Over 500,000 calves, lambs have arrived in notorious live shipments so far this year

While meat industry insists ships meet regulations, activists say treatment of animals imported for fattening and slaughter violates animal welfare laws

Sue Surkes is The Times of Israel's environment reporter

A live shipment of animals bound for fattening and slaughter in Israel arrives at the port of Eilat on the Red Sea coast on June 19, 2023. (Omri Omessi)
A live shipment of animals bound for fattening and slaughter in Israel arrives at the port of Eilat on the Red Sea coast on June 19, 2023. (Omri Omessi)

Agriculture Ministry figures released Sunday show that during the first half of this year, 502,493 lambs and calves were shipped alive to Israel for fattening and slaughter.

Of these, 69,871 were transferred to the Palestinian Authority.

The figures (Hebrew link) reflect a decrease of about eight percent compared to the corresponding period last year, during which 546,364 lambs and calves were transported to Israel by sea (of which 60,462 were sent on to the Palestinian Authority).

“The shipments continue amid repeated exposures to the appalling travel conditions, disease, environmental pollution and danger to public health,” a statement from the rights organization Animals Now said.

A bill led by Likud MK Miki Zohar to stop the shipments within three years won the government’s support and was approved in a preliminary reading in 2018 without objection. But the legislative process came to a halt because of early elections.

Several bills to stop the shipments have been submitted to the Knesset since then but have not been advanced.

An undated photograph of a calf on a shipment bound for fattening and slaughter in Israel, as it lies in its own feces. (Ministry of Agriculture, for the State Comptroller).

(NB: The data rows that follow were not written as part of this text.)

(** ** One request *)

Lemma requested_same w w' : same_fields w w' -> requested w' = requested w.
Proof. intros S. unfold requested. by destruct S as (_ & _ & _ & _ & _ & _ & _ & _ & -> & _). Qed.

Lemma counted_fields d w w' : same_fields w w' -> counted exact d w -> counted exact d w'.
Proof. intros (_ & _ & _ & _ & _ & _ & E1 & E2 & _) Hc. by eapply counted_same. Qed.

(** Everything between taking a slot and submitting. *)
Lemma choices_ok h w : inv h w ->
  let '(file_idx, w1) := select_file w in
  let '(offset, w2) := next_offset file_idx w1 in
  let '(do_write, w3) := choose_write w2 in
  let '(do_sample, w4) := choose_sample (recalibrate w3) in
  let '(t, w5) := sample_time do_sample w4 in
  inv h w5 /\ same_fields w w5 /\ 0 <= file_idx < w_nrfiles w /\ 0 <= offset /\
  offset + bs (config w) <= per_file_size w.
Proof.
  intros I1. pose proof (select_file_ok _ _ I1) as (I2 & B2 & S2). destruct (select_file w) as [file w2]. cbn [fst snd] in *.
  assert (config w2 = config w /\ w_nrfiles w2 = w_nrfiles w /\ per_file_size w2 = per_file_size w) as (Ec & En & Ep)
    by (unfold same_fields in S2; tauto).
  rewrite <- En in B2. pose proof (next_offset_ok _ _ _ I2 B2) as (I3 & S3 & O3). rewrite Ec, Ep in O3.
  destruct (next_offset file w2) as [offset w3]. cbn [fst snd] in *.
  pose proof (choose_write_ok _ _ I3) as (I4 & S4). destruct (choose_write w3) as [do_write w4]. cbn [fst snd] in *.
  pose proof (recalibrate_ok _ _ I4) as (I5 & S5).
  pose proof (choose_sample_ok _ _ I5) as (I6 & S6). destruct (choose_sample (recalibrate w4)) as [do_sample w6]. cbn [fst snd] in *.
  pose proof (sample_time_ok _ _ do_sample I6) as (I7 & S7). destruct (sample_time do_sample w6) as [t w7]. cbn [fst snd] in *.
  rewrite En in B2. split_and!; try tauto; try lia.
  do 5 (eapply same_trans; [eassumption|]). eassumption.
Qed.

(** What the worker keeps true between two turns. *)
Variable dims : Z * Z * Z.

Record good (cfg : job_config_t) (w : thread_ctx_t) : Prop := {
  gd_config : config w = cfg;
  gd_shape : shape w = dims;
  gd_inv : inv [] w;
  gd_counted : counted exact 0 w;
  gd_total : total_bytes w = u64 (requested w)
}.

Lemma good_same cfg w w' : good cfg w -> same_fields w w' -> seq_offsets w' = seq_offsets w ->
  current_file_idx w' = current_file_idx w -> rng w' = rng w -> good cfg w'.
Proof.
  intros [C D I N T] S E1 E2 E3.
  split; [destruct S; congruence|unfold shape, same_fields in *; destruct_and!; congruence|by eapply inv_same_all|by eapply counted_fields|].
  rewrite (requested_same _ _ S), <- T. apply S.
Qed.

Lemma good_quiet cfg w w' : good cfg w -> quiet w w' -> inv [] w' -> counted exact 0 w' -> good cfg w'.
Proof.
  intros [C D I N T] Q I' N'. pose proof (requested_quiet _ _ Q). destruct Q as [Q1 Q2 _ _ _ [_ Q3] _ _ _].
  split; congruence || done.
Qed.

Lemma good_others cfg w : good cfg w -> good cfg (others w).
Proof.
  intros G. destruct (others_ok [] 0 w (gd_inv _ _ G)) as (I & Q & N); [lia|].
  eapply good_quiet; [done|done|done|apply N, G].
Qed.

(** The requests accepted are those of [w] and one of [n] bytes more. *)
Definition asks_for (n : Z) (w w' : thread_ctx_t) : Prop :=
  inv [] w' /\ counted exact 0 w' /\ config w' = config w /\ shape w' = shape w /\
  total_bytes w' = total_bytes w /\ requested w' = requested w + n.

Lemma good_asks_for cfg w w' : good cfg w -> asks_for 0 w w' -> good cfg w'.
Proof.
  intros [C D I N T] (I' & N' & E1 & E2 & E3 & E4). split; [congruence|congruence|done|done|].
  rewrite E3, E4, T. f_equal. lia.
Qed.

(** Filling the slot in hand and submitting a request within a file. *)
Lemma place_ok w5 i c o usable : inv [i] w5 -> counted exact 0 w5 -> o_slot o = i ->
  op_ok w5 o -> asks_for (if (submit o usable (set_slot i c w5)).1 then o_len o else 0) w5
                  (submit o usable (set_slot i c w5)).2.
Proof.
  intros I5 N5 Ei Ho. destruct (set_slot_ok _ i c w5 I5) as [I6 S6].
  pose proof (job_submit_ok [] o usable (set_slot i c w5)) as Hs. rewrite Ei in Hs.
  specialize (Hs I6 Ho). destruct (submit o usable (set_slot i c w5)) as [ok w7].
  destruct Hs as (I7 & [E1 E2 E3 _] & N7 & R7). cbn [fst snd]. unfold asks_for. split_and!; try done.
  apply N7. by eapply counted_fields.
Qed.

In May 2020, the State Comptroller issued a blistering report that confirmed numerous testimonies about the cruelty of the live shipments.

The report found that vessels were often in poor condition, suffering from insufficient ventilation, high temperatures, and humidity.

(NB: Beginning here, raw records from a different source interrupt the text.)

(* ===== verification/TreeFormat.v ===== *)
(** * atree: formatting

    [src/tools/atree/atree.c]: integers, sizes, modes and dates as text, the
    caches of user and group names, and the colour scheme. A text is a string
    without its terminating zero; where the code copies a fixed number of bytes
    the bytes that were in the destination before are an argument ([stale]). *)
From Stdlib Require Import ZArith Lia List String Ascii.
From stdpp Require Import base tactics strings list gmap.
From S2P Require Import Prelude CStrings.

#[local] Open Scope Z_scope.
#[local] Arguments String.append : simpl nomatch.

(** ** Integers and sizes *)

(** [while (uv > 0) tmp[n++] = '0' + (char)(uv % 10)], read back from the end. *)
Fixpoint fmt_loop (fuel : nat) (uv : Z) (tail : string) : string :=
  match fuel with
  | O => tail
  | S fuel => if 0 <? uv then fmt_loop fuel (uv / 10) (String (of_code (48 + uv mod 10)) tail) else tail
  end.

Definition fmt_i64 (val : Z) : string :=
  if val =? 0 then "0"%string
  else
    let neg := val <? 0 in
    let uv := if neg then u64 (u64 (- (val + 1)) + 1) else u64 val in
    let text := fmt_loop 20 uv EmptyString in
    if neg then String "-" text else text.

Definition fmt_size_human (bytes unit : Z) (suffix : ascii) : string :=
  let whole := bytes / unit in
  let frac := u64 (bytes mod unit * 10) / unit in
  (fmt_i64 (i64 whole) ++ String "." (String (of_code (48 + frac)) (String suffix EmptyString)))%string.

Definition KB : Z := 1024.
Definition MB : Z := 1048576.
Definition GB : Z := 1073741824.
Definition TB : Z := 1099511627776.
Definition PB : Z := 1125899906842624.

Definition format_size (bufsz bytes : Z) (raw : bool) : string :=
  if bufsz <? 24 then EmptyString
  else if raw then fmt_i64 (i64 bytes)
  else if PB <=? bytes then fmt_size_human bytes PB "P"
  else if TB <=? bytes then fmt_size_human bytes TB "T"
  else if GB <=? bytes then fmt_size_human bytes GB "G"
  else if MB <=? bytes then fmt_size_human bytes MB "M"
  else if KB <=? bytes then fmt_size_human bytes KB "K"
  else fmt_i64 (i64 bytes).

Example format_size_ex :
  (format_size 32 1536 false, format_size 32 1048575 false, format_size 32 18446744073709551615 false,
   format_size 32 18446744073709551615 true, fmt_i64 (-9223372036854775808))
  = ("1.5K", "1023.9K", "16383.9P", "-1", "-9223372036854775808")%string.
Proof. vm_compute. reflexivity. Qed.

(** ** Modes *)

Definition S_IFMT : Z := 61440.
Definition S_IFSOCK : Z := 49152.
Definition S_IFLNK : Z := 40960.
Definition S_IFREG : Z := 32768.
Definition S_IFBLK : Z := 24576.
Definition S_IFDIR : Z := 16384.
Definition S_IFCHR : Z := 8192.
Definition S_IFIFO : Z := 4096.

Definition is_type (mode fmt : Z) : bool := Z.land mode S_IFMT =? fmt.
Definition has (mode bit : Z) : bool := negb (Z.land mode bit =? 0).

(** The executable position of a class, and the set-id or sticky bit. *)
Definition exec_char (x s : bool) (both only : ascii) : ascii :=
  if x then (if s then both else "x"%char) else (if s then only else "-"%char).

Definition format_mode (mode : Z) : string :=
  String (if is_type mode S_IFDIR then "d" else if is_type mode S_IFLNK then "l"
          else if is_type mode S_IFBLK then "b" else if is_type mode S_IFCHR then "c"
          else if is_type mode S_IFIFO then "p" else if is_type mode S_IFSOCK then "s" else "-")
 (String (if has mode 256 then "r" else "-") (String (if has mode 128 then "w" else "-")
 (String (exec_char (has mode 64) (has mode 2048) "s" "S")
 (String (if has mode 32 then "r" else "-") (String (if has mode 16 then "w" else "-")
 (String (exec_char (has mode 8) (has mode 1024) "s" "S")
 (String (if has mode 4 then "r" else "-") (String (if has mode 2 then "w" else "-")
 (String (exec_char (has mode 1) (has mode 512) "t" "T") EmptyString))))))))).

(** ** Dates *)

Record tm_t := { tm_year : Z; tm_mon : Z; tm_mday : Z; tm_yday : Z }.

Record date_cache_t := { cached_day : Z; cached_str : string; valid : bool }.
Definition no_date : date_cache_t := {| cached_day := 0; cached_str := EmptyString; valid := false |}.

Definition two_digits (n : Z) : string :=
  if n <? 10 then String "0" (fmt_i64 n) else fmt_i64 n.

Definition ymd (tm : tm_t) : string :=
  (fmt_i64 (tm_year tm + 1900) ++ "-" ++ two_digits (tm_mon tm + 1) ++ "-" ++ two_digits (tm_mday tm))%string.

(** [strftime] with [%Y-%m-%d]; the buffer is undefined if the date does not fit. *)
Definition strftime_ymd (stale : string) (bufsz : nat) (tm : tm_t) : string :=
  if (String.length (ymd tm) <? bufsz)%nat then ymd tm else cstr stale.

(** [memcpy(dst, src, n)] and then reading [dst] as a C string: [src] with its
    terminating zero in front of what [dst] held behind. *)
Definition memcpy_str (n : nat) (src stale : string) : string :=
  cstr (substring 0 n (src ++ String nul EmptyString) ++ substring n (String.length stale) stale)%string.

Definition format_date (localtime : Z -> option tm_t) (stale : string) (bufsz : nat) (tv_sec : Z)
    (dc : date_cache_t)
  : string * date_cache_t :=
  match localtime tv_sec with
  | None => ("----/--/--"%string, dc)
  | Some tm =>
      let local_day := tm_year tm * 400 + tm_yday tm in
      if valid dc && (cached_day dc =? local_day) then (memcpy_str 11 (cached_str dc) stale, dc)
      else
        let buf := strftime_ymd stale bufsz tm in
        (buf, {| cached_day := local_day; cached_str := substring 0 11 buf; valid := true |})
  end.

(** ** Names of users and groups *)

Definition ID_CACHE_SIZE : Z := 128.

Record id_cache_entry_t := { id : Z; name : string; e_valid : bool }.
Definition no_entry : id_cache_entry_t := {| id := 0; name := EmptyString; e_valid := false |}.
Definition empty_cache : list id_cache_entry_t := replicate 128 no_entry.

(** [getpwuid_r] or [getgrgid_r] is [names]. [n] slots remain to be probed, the
    next one being the [i]th from the home slot. *)
Fixpoint id_probe (names : Z -> option string) (cache : list id_cache_entry_t) (uid i : Z) (n : nat)
  : string * list id_cache_entry_t :=
  match n with
  | O => (bounded 32 (print_u uid), cache)
  | S n =>
      let slot := Z.land (u32 (Z.land uid (ID_CACHE_SIZE - 1) + i)) (ID_CACHE_SIZE - 1) in
      let e := aget no_entry cache slot in
      if negb (e_valid e) then
        let name := match names uid with Some s => bounded 32 s | None => bounded 32 (print_u uid) end in
        (name, aset cache slot {| id := uid; name := name; e_valid := true |})
      else if id e =? uid then (name e, cache)
      else id_probe names cache uid (i + 1) n
  end.

Definition id_cache_lookup_uid (pwnam : Z -> option string) (cache : list id_cache_entry_t) (uid : Z) :=
  id_probe pwnam cache uid 0 (Z.to_nat ID_CACHE_SIZE).
Definition id_cache_lookup_gid (grnam : Z -> option string) (cache : list id_cache_entry_t) (gid : Z) :=
  id_probe grnam cache gid 0 (Z.to_nat ID_CACHE_SIZE).

(** ** Colours *)

Record color_scheme_t := {
  enabled : bool; c_dir : string; c_exec : string; c_link : string; c_pipe : string; c_sock : string; c_reset : string
}.

Definition esc : ascii := of_code 27.

(** [snprintf(out, 32, "\033[%sm", code)]. *)
Definition parse_ansi_code (code : string) : string :=
  bounded 32 (String esc (String "[" (code ++ String "m" EmptyString))).

(** The tokens [strtok_r] finds between colons; empty ones are skipped. *)
Fixpoint strtok (tok s : string) : list string :=
  match s with
  | EmptyString => match tok with EmptyString => [] | _ => [tok] end
  | String c s =>
      if (c =? ":")%char then match tok with EmptyString => strtok EmptyString s | _ => tok :: strtok EmptyString s end
      else strtok (tok ++ String c EmptyString) s
  end.

Definition set_color (cs : color_scheme_t) (key val : string) : color_scheme_t :=
  let v := parse_ansi_code val in
  let '(Build_color_scheme_t e di ex ln pi so r) := cs in
  if streq key "di" then Build_color_scheme_t e v ex ln pi so r
  else if streq key "ex" then Build_color_scheme_t e di v ln pi so r
  else if streq key "ln" then Build_color_scheme_t e di ex v pi so r
  else if streq key "pi" then Build_color_scheme_t e di ex ln v so r
  else if streq key "so" then Build_color_scheme_t e di ex ln pi v r
  else cs.

Definition color_token (cs : color_scheme_t) (tok : string) : color_scheme_t :=
  match cut "=" tok with Some (key, val) => set_color cs key val | None => cs end.

(** [lsc] is the value of LS_COLORS, [copied] whether [strdup] succeeded. *)
Definition color_init (on : bool) (lsc : option string) (copied : bool) : color_scheme_t :=
  if negb on then Build_color_scheme_t false EmptyString EmptyString EmptyString EmptyString EmptyString EmptyString
  else
    let cs := Build_color_scheme_t true (parse_ansi_code "1;34") (parse_ansi_code "1;32") (parse_ansi_code "36")
                (parse_ansi_code "33") (parse_ansi_code "35") (String esc "[0m") in
    match lsc with
    | Some s => if copied then fold_left color_token (strtok EmptyString s) cs else cs
    | None => cs
    end.

Definition color_for_mode (cs : color_scheme_t) (is_dir : bool) (mode : Z) : string :=
  if negb (enabled cs) then EmptyString
  else if is_dir then c_dir cs
  else if is_type mode S_IFLNK then c_link cs
  else if is_type mode S_IFIFO then c_pipe cs
  else if is_type mode S_IFSOCK then c_sock cs
  else if has mode 73 then c_exec cs
  else EmptyString.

Animals were forced to live in their own excrement; wet bedding was not changed often enough; food and water were often lacking; and the air was thick with the smell of ammonia from urine which caused the animals breathing difficulties and sore eyes.

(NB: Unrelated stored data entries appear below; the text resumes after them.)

(** Every colour [color_init] can set has fewer than 32 bytes. *)
Definition short_colors (cs : color_scheme_t) : Prop :=
  strlen (c_dir cs) < 32 /\ strlen (c_exec cs) < 32 /\ strlen (c_link cs) < 32 /\ strlen (c_pipe cs) < 32 /\
  strlen (c_sock cs) < 32 /\ strlen (c_reset cs) < 32.

Lemma set_color_short cs key val : short_colors cs -> short_colors (set_color cs key val).
Proof.
  destruct cs as [e di ex ln pi so r]. unfold short_colors, set_color. cbn. intros (?&?&?&?&?&?).
  pose proof (length_bounded32 (String esc (String "[" (val ++ String "m" EmptyString)))). unfold parse_ansi_code.
  repeat match goal with |- context [if ?c then _ else _] => destruct c; [repeat split; assumption|] end. repeat split; assumption.
Qed.

Lemma color_init_short on lsc copied : short_colors (color_init on lsc copied).
Proof.
  unfold color_init. destruct on; cbn [negb]; [|repeat split; done].
  set (cs := Build_color_scheme_t _ _ _ _ _ _ _). assert (short_colors cs) as H by (repeat split; done). clearbody cs.
  destruct lsc as [l|]; [|done]. destruct copied; [|done]. revert cs H. induction (strtok EmptyString l) as [|tok toks IH]; intros cs H; [done|].
  cbn [fold_left]. apply IH. unfold color_token. destruct (cut "=" tok) as [[key val]|]; [by apply set_color_short|done].
Qed.

Lemma color_for_short cs dir mode : short_colors cs -> strlen (color_for_mode cs dir mode) < 32.
Proof.
  intros (?&?&?&?&?&?). unfold color_for_mode.
  repeat match goal with |- context [if ?c then _ else _] => destruct c; [done|] end. done.
Qed.

Lemma strlen_app (s t : string) : strlen (s ++ t)%string = strlen s + strlen t.
Proof. unfold strlen. rewrite length_append. lia. Qed.

Lemma strlen_nonneg s : 0 <= strlen s.
Proof. unfold strlen. lia. Qed.

Lemma fill_short (n : Z) s (k : Z) : 0 <= n <= k -> strlen s <= k -> strlen s + strlen (fill_to n s) <= k.
Proof. unfold fill_to, strlen. rewrite length_spaces. lia. Qed.

Lemma pad_width pad : pad <= 40 -> strlen (spaces (Z.to_nat (if pad <? 2 then 2 else pad))) <= 40.
Proof. intros Hp. unfold strlen. rewrite length_spaces. destruct (Z.ltb_spec pad 2); lia. Qed.

Section Width.
Context {E : PrintEnv} (config : config_t) (cs : color_scheme_t) (Hcs : short_colors cs).

Lemma head_width n prefix last depth : strlen (node_name n) < 2 ^ 31 -> 0 <= depth ->
  strlen (head_part config cs n prefix last depth) <= strlen prefix + strlen (node_name n) + 120.
Proof using Hcs.
  intros Hn Hd. unfold head_part. pose proof (color_for_short cs (is_dir n) (stx_mode (st n)) Hcs) as Hclr.
  assert (strlen (if enabled cs then c_reset cs else EmptyString) < 32) as Hrst by (destruct (enabled cs); [apply Hcs|done]).
  set (clr := color_for_mode _ _ _) in *. set (rst := if enabled cs then _ else _) in *. clearbody clr rst.
  pose proof (strlen_nonneg (node_name n)). assert (i32 (strlen (node_name n)) = strlen (node_name n)) as -> by (apply i32_id; unfold INT_MIN, INT_MAX; lia).
  assert (strlen (if is_dir n then "/" else "") <= 1) by (unfold strlen; destruct (is_dir n); cbn; lia).
  assert (strlen (if last then conn_last else conn_mid) = 10) as Hconn by (by destruct last).
  assert (strlen "/" = 1) by done.
  pose proof (strlen_nonneg prefix).
  destruct (long_format config), (Z.eqb_spec depth 0);
    match goal with |- context [spaces (Z.to_nat (if ?p <? 2 then 2 else ?p))] => pose proof (pad_width p) as Hp end;
    rewrite !strlen_app, ?Hconn;
    unfold LONG_COL, NAME_COL in *; (specialize (Hp ltac:(destruct (is_dir n); lia)); lia).
Qed.
Hypothesis Hday : forall t t' tm tm', localtime t = Some tm -> localtime t' = Some tm' ->
  tm_year tm = tm_year tm' -> tm_yday tm = tm_yday tm' -> tm_mon tm = tm_mon tm' /\ tm_mday tm = tm_mday tm'.
Hypothesis Hrange : forall t tm, localtime t = Some tm ->
  0 <= tm_yday tm < 366 /\ 0 <= tm_mon tm < 12 /\ 1 <= tm_mday tm <= 31 /\ -999 <= tm_year tm + 1900 <= 9999.
Hypothesis Herr : forall e, strlen (strerror e) <= 512.

(** What the caches hold is short. *)
Definition caches_short (o : out_t) : Prop :=
  short_names (uid_cache o) /\ short_names (gid_cache o) /\ date_inv localtime (dc o) /\ 0 <= line_cap o.

Lemma long_width n o : caches_short o ->
  strlen (fst (long_part config n o)) <= 100 /\ caches_short (snd (long_part config n o)) /\
  stdout (snd (long_part config n o)) = stdout o /\ line_cap (snd (long_part config n o)) = line_cap o.
Proof using.
  intros (Hu & Hg & Hdt & Hcap). unfold long_part. destruct (long_format config); [|split; [done|by split_and!]].
  unfold id_cache_lookup_uid, id_cache_lookup_gid.
  pose proof (id_probe_short getpwuid (Z.to_nat ID_CACHE_SIZE) (uid_cache o) (stx_uid (st n)) 0 Hu) as [Lu Su].
  pose proof (id_probe_short getgrgid (Z.to_nat ID_CACHE_SIZE) (gid_cache o) (stx_gid (st n)) 0 Hg) as [Lg Sg].
  destruct (id_probe getpwuid _ _ _ _) as [un uc], (id_probe getgrgid _ _ _ _) as [gn gc]. cbn [fst snd] in *.
  split; [|done]. rewrite !strlen_app. pose proof (fill_short 8 un 31). pose proof (fill_short 8 gn 31).
  assert (strlen (format_mode (stx_mode (st n))) = 10) as -> by done. assert (strlen "  " = 2) as -> by done.
  assert (strlen " " = 1) as -> by done. lia.
Qed.

Lemma dir_width n : strlen (dir_part config n) <= 100.
Proof using.
  unfold dir_part, plural. assert (strlen " file" = 5 /\ strlen " dir" = 4 /\ strlen ", " = 2 /\ strlen "[" = 1 /\ strlen "]" = 1 /\
    strlen "s" = 1 /\ strlen "" = 0) as (?&?&?&?&?&?&?) by done.
  pose proof (length_fmt_i64 (total_files n)). pose proof (length_fmt_i64 (total_dirs n)). pose proof (length_format_size (total_size n) (raw_bytes config)).
  assert (forall s k, (String.length s <= k)%nat -> strlen s <= Z.of_nat k) as L by (unfold strlen; lia).
  repeat match goal with H : (String.length _ <= _)%nat |- _ => apply L in H end.
  destruct (0 <? total_dirs n), (total_files n =? 1), (total_dirs n =? 1); rewrite !strlen_app; lia.
Qed.

Lemma file_width n o : caches_short o ->
  strlen (fst (file_part config n o)) <= 100 /\ caches_short (snd (file_part config n o)) /\
  stdout (snd (file_part config n o)) = stdout o /\ line_cap (snd (file_part config n o)) = line_cap o.
Proof using Hday Hrange.
  intros (Hu & Hg & Hdt & Hcap). unfold file_part.
  pose proof (format_date_ok localtime Hday Hrange (stack_bytes (length (stdout o))) (stx_mtime (st n)) (dc o) Hdt) as Hf.
  destruct (format_date _ _ _ _ _) as [date d]. destruct Hf as [-> Hd]. cbn [fst snd]. split; [|by split_and!].
  rewrite !strlen_app. assert (strlen "  " = 2) as -> by done.
  assert (strlen (date_text localtime (stx_mtime (st n))) <= 10).
  { unfold date_text. destruct (localtime _) as [tm|] eqn:Et; [|done]. pose proof (length_ymd localtime Hrange _ _ Et). unfold strlen. lia. }
  pose proof (length_format_size (stx_size (st n)) (raw_bytes config)).
  pose proof (fill_short 7 (format_size 32 (stx_size (st n)) (raw_bytes config)) 24). unfold strlen in *. lia.
Qed.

Yet the report said nothing was done to ensure that complaints were followed up, conditions improved, and regulations adhered to.

Furthermore, not enough was being done to monitor, deal with and develop new plans to limit the spread of diseases that could jump from livestock to infect humans.

Earlier this year, at a Knesset State Audit Committee review of that report, chairman Mickey Levy said he was “shocked” by the findings.

The committee called on the Agriculture Ministry’s director-general to meet with the representatives of the State Comptroller and to report where the failures had been corrected and where they had not.

“We must reduce animal shipments in general and the Health Ministry should consider recommending chilled meat and encouraging other activities to reduce live imports,” Levi said.

A live shipment of animals bound for fattening and slaughter in Israel arrives at the port of Eilat on the Red Sea coast on June 19, 2023. (Omri Omessi)

Hatem Dabah of the Dabah company, which, along with Tnuva (under the Adom Adom label) controls most of Israel’s livestock imports, told the meeting that his company’s ships met all of regulatory demands.

But Lior Harish from the Bar Association said that the “tens of thousands of cases of animal suffering” aboard live shipment vessels violated animal welfare legislation and amounted to criminal offenses.